(** X3: with bonuses that are not negative, a real-content phrase never
    lowers the score: the score is at least the one obtained without the
    bonus table. *)
Theorem real_content_bonus_never_lowers (s : string) :
  nonneg_weights REAL_CONTENT_WEIGHTS = true ->
  score_text KEYWORD_WEIGHTS FALSE_POSITIVE_EXCLUSIONS FICTION_FAKE_INDICATORS [] s
  <= score_text KEYWORD_WEIGHTS FALSE_POSITIVE_EXCLUSIONS FICTION_FAKE_INDICATORS
       REAL_CONTENT_WEIGHTS s.
Proof.
  intros Hnn. rewrite !score_text_unfold.
  destruct (blank s); [lra|].
  apply clamp_mono. simpl. rewrite bonus_loop_spec.
  set (t := fiction_loop _ _ _).
  destruct (first_phrase (lower s) (sorted_by_weight REAL_CONTENT_WEIGHTS))
    as [pb|] eqn:E; [|lra].
  assert (Hb : 0 <= snd pb).
  { apply first_phrase_In in E.
    pose proof (nonneg_weights_perm _ _ (sorted_by_weight_perm REAL_CONTENT_WEIGHTS) Hnn)
      as H.
    unfold nonneg_weights in H. rewrite forallb_forall in H.
    apply leb_le. now apply H. }
  assert (Ht : t <= 1).
  { unfold t. rewrite fiction_loop_spec.
    pose proof (py_min_le_l 1 (keyword_loop FALSE_POSITIVE_EXCLUSIONS (lower s)
                                 (sorted_by_weight KEYWORD_WEIGHTS) 0)) as Hc.
    fold (capped_keyword_total KEYWORD_WEIGHTS FALSE_POSITIVE_EXCLUSIONS (lower s)) in Hc.
    destruct (existsb _ _); lra. }
  destruct (py_min_spec 1 (t + snd pb)) as [[? ->]|[? ->]]; lra.
Qed.

Lemma keyword_loop_none EX text_lower l total :
  no_keyword EX text_lower l = true -> keyword_loop EX text_lower l total = total.
Proof.
  induction l as [|kw l IH]; simpl; [reflexivity|]. unfold no_keyword in *. simpl.
  intros [Hkw Hl]%andb_true_iff. apply negb_true_iff in Hkw.
  destruct kw as [k w]. unfold contributes in Hkw. simpl in *.
  rewrite Hkw. now apply IH.
Qed.

Lemma forallb_perm {A} (f : A -> bool) l l' :
  Permutation l l' -> forallb f l = true -> forallb f l' = true.
Proof.
  rewrite !forallb_forall. intros Hp H x Hx. apply H.
  eapply Permutation_in; [symmetry; exact Hp|exact Hx].
Qed.

Lemma first_phrase_none text_lower items :
  no_phrase text_lower items = true -> first_phrase text_lower items = None.
Proof.
  unfold no_phrase, first_phrase.
  induction items as [|pb l IH]; simpl; [reflexivity|].
  intros [Hp Hl]%andb_true_iff. apply negb_true_iff in Hp.
  rewrite Hp. now apply IH.
Qed.

(** X4: a text in which no keyword counts (absent, or excluded as a false
    positive) and no real-content phrase occurs scores exactly 0.0,
    whatever fiction indicators it holds. *)
Theorem score_text_nothing_found (s : string) :
  no_keyword FALSE_POSITIVE_EXCLUSIONS (lower s) KEYWORD_WEIGHTS = true ->
  no_phrase (lower s) REAL_CONTENT_WEIGHTS = true ->
  score_text KEYWORD_WEIGHTS FALSE_POSITIVE_EXCLUSIONS FICTION_FAKE_INDICATORS
    REAL_CONTENT_WEIGHTS s = 0.
Proof.
  intros Hk Hp. rewrite score_text_unfold.
  destruct (blank s); [reflexivity|].
  rewrite bonus_loop_spec, first_phrase_none, fiction_loop_spec.
  - unfold capped_keyword_total. rewrite keyword_loop_none.
    + now destruct (existsb _ _).
    + eapply forallb_perm; [apply sorted_by_weight_perm|exact Hk].
  - eapply forallb_perm; [apply sorted_by_weight_perm|exact Hp].
Qed.

End ScoreTextMore.

Lemma score_text_case_insensitive_witness :
  PyStr.lower "BLOOD on the Floor" = PyStr.lower "blood ON THE floor" /\
  Sample.score_text "BLOOD on the Floor" = Sample.score_text "blood ON THE floor".
Proof.
  split; [reflexivity|].
  apply (score_text_case_insensitive Sample.KEYWORD_WEIGHTS
           Sample.FALSE_POSITIVE_EXCLUSIONS Sample.FICTION_FAKE_INDICATORS
           Sample.REAL_CONTENT_WEIGHTS "BLOOD on the Floor" "blood ON THE floor").
  reflexivity.
Defined.

Lemma fiction_penalty_never_raises_witness :
  Spec.nonneg_weights Sample.KEYWORD_WEIGHTS = true /\
  (Sample.score_text "murder in the new film"
   <= score_text Sample.KEYWORD_WEIGHTS Sample.FALSE_POSITIVE_EXCLUSIONS []
        Sample.REAL_CONTENT_WEIGHTS "murder in the new film")%Q.
Proof.
  split; [reflexivity|].
  apply (fiction_penalty_never_raises Sample.KEYWORD_WEIGHTS
           Sample.FALSE_POSITIVE_EXCLUSIONS Sample.FICTION_FAKE_INDICATORS
           Sample.REAL_CONTENT_WEIGHTS "murder in the new film").
  reflexivity.
Defined.

Lemma real_content_bonus_never_lowers_witness :
  Spec.nonneg_weights Sample.REAL_CONTENT_WEIGHTS = true /\
  (score_text Sample.KEYWORD_WEIGHTS Sample.FALSE_POSITIVE_EXCLUSIONS
     Sample.FICTION_FAKE_INDICATORS [] "cctv of the shooting"
   <= Sample.score_text "cctv of the shooting")%Q.
Proof.
  split; [reflexivity|].
  apply (real_content_bonus_never_lowers Sample.KEYWORD_WEIGHTS
           Sample.FALSE_POSITIVE_EXCLUSIONS Sample.FICTION_FAKE_INDICATORS
           Sample.REAL_CONTENT_WEIGHTS "cctv of the shooting").
  reflexivity.
Defined.

Lemma score_text_nothing_found_witness :
  Spec2.no_keyword Sample.FALSE_POSITIVE_EXCLUSIONS
    (PyStr.lower "Blood test results for the new film") Sample.KEYWORD_WEIGHTS = true /\
  Sample.score_text "Blood test results for the new film" = 0%Q.
Proof.
  split; [reflexivity|].
  apply (score_text_nothing_found Sample.KEYWORD_WEIGHTS
           Sample.FALSE_POSITIVE_EXCLUSIONS Sample.FICTION_FAKE_INDICATORS
           Sample.REAL_CONTENT_WEIGHTS "Blood test results for the new film").
  - reflexivity.
  - reflexivity.
Defined.

(** ** [score_article], [score_image_from_url] and [clamp_severity_display]
    beyond the claims *)

Section ArticleMore.
Import PyFloat PyFloatFacts PyMinMaxFacts PyStr Spec Spec2.
Local Open Scope Q_scope.

Variable KEYWORD_WEIGHTS : list (string * Q).
Variable FALSE_POSITIVE_EXCLUSIONS : gmap string (list string).
Variable FICTION_FAKE_INDICATORS : list string.
Variable REAL_CONTENT_WEIGHTS : list (string * Q).
Variable IMAGE_RED_PERCENT_TO_SEVERITY : Q.

Let text_score := score_text KEYWORD_WEIGHTS FALSE_POSITIVE_EXCLUSIONS
                    FICTION_FAKE_INDICATORS REAL_CONTENT_WEIGHTS.
Let article_score := score_article KEYWORD_WEIGHTS FALSE_POSITIVE_EXCLUSIONS
                       FICTION_FAKE_INDICATORS REAL_CONTENT_WEIGHTS
                       IMAGE_RED_PERCENT_TO_SEVERITY.

Lemma score_text_range KW EX FI RC s : 0 <= score_text KW EX FI RC s <= 1.
Proof.
  rewrite score_text_unfold. destruct (blank s); [lra|].
  apply clamp_range. lra.
Qed.

(** X5: whatever the article, the network and the decoder, [score_article]
    returns a score and no exception; the score is in [[0, 1]] and is never
    below the text score; and without [include_image] it is the same for
    any two networks and decoders. *)
Theorem score_article_total (requests_get : string -> result response)
    (Image_open : string -> result (list pixel))
    (a : article) (include_image : bool) :
  let text := text_score (or_empty (article_get a "title") ++ " "
                          ++ or_empty (article_get a "description")) in
  (exists v,
     article_score requests_get Image_open a include_image = Ok v /\
     0 <= v <= 1 /\ text <= v) /\
  (forall requests_get' Image_open',
     article_score requests_get Image_open a false
     = article_score requests_get' Image_open' a false).
Proof.
  intros text.
  pose proof (score_text_range KEYWORD_WEIGHTS FALSE_POSITIVE_EXCLUSIONS
                FICTION_FAKE_INDICATORS REAL_CONTENT_WEIGHTS
                (or_empty (article_get a "title") ++ " "
                 ++ or_empty (article_get a "description"))) as Ht.
  fold text_score in Ht. fold text in Ht.
  split; [|reflexivity].
  unfold article_score, score_article. fold text_score. fold text.
  destruct include_image; simpl; [|exists text; split; [reflexivity|lra]].
  destruct (falsy (article_get a "urlToImage"));
    [exists text; split; [reflexivity|lra]|].
  destruct (image_score_total IMAGE_RED_PERCENT_TO_SEVERITY requests_get Image_open
              (or_empty (article_get a "urlToImage"))) as (img & Himg & Hr).
  rewrite Himg. simpl. exists (py_max text img). split; [reflexivity|].
  destruct (py_max_spec text img) as [[? ->]|[? ->]]; lra.
Qed.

════════════════

• TASK GOAL
Once a line of the records is found to contain "Lemma", copy it out.

• THE ANSWER
Lemma keyword_loop_none EX text_lower l total :
Lemma forallb_perm {A} (f : A -> bool) l l' :
Lemma first_phrase_none text_lower items :
Lemma score_text_case_insensitive_witness :
Lemma fiction_penalty_never_raises_witness :
Lemma real_content_bonus_never_lowers_witness :
Lemma score_text_nothing_found_witness :
Lemma score_text_range KW EX FI RC s : 0 <= score_text KW EX FI RC s <= 1.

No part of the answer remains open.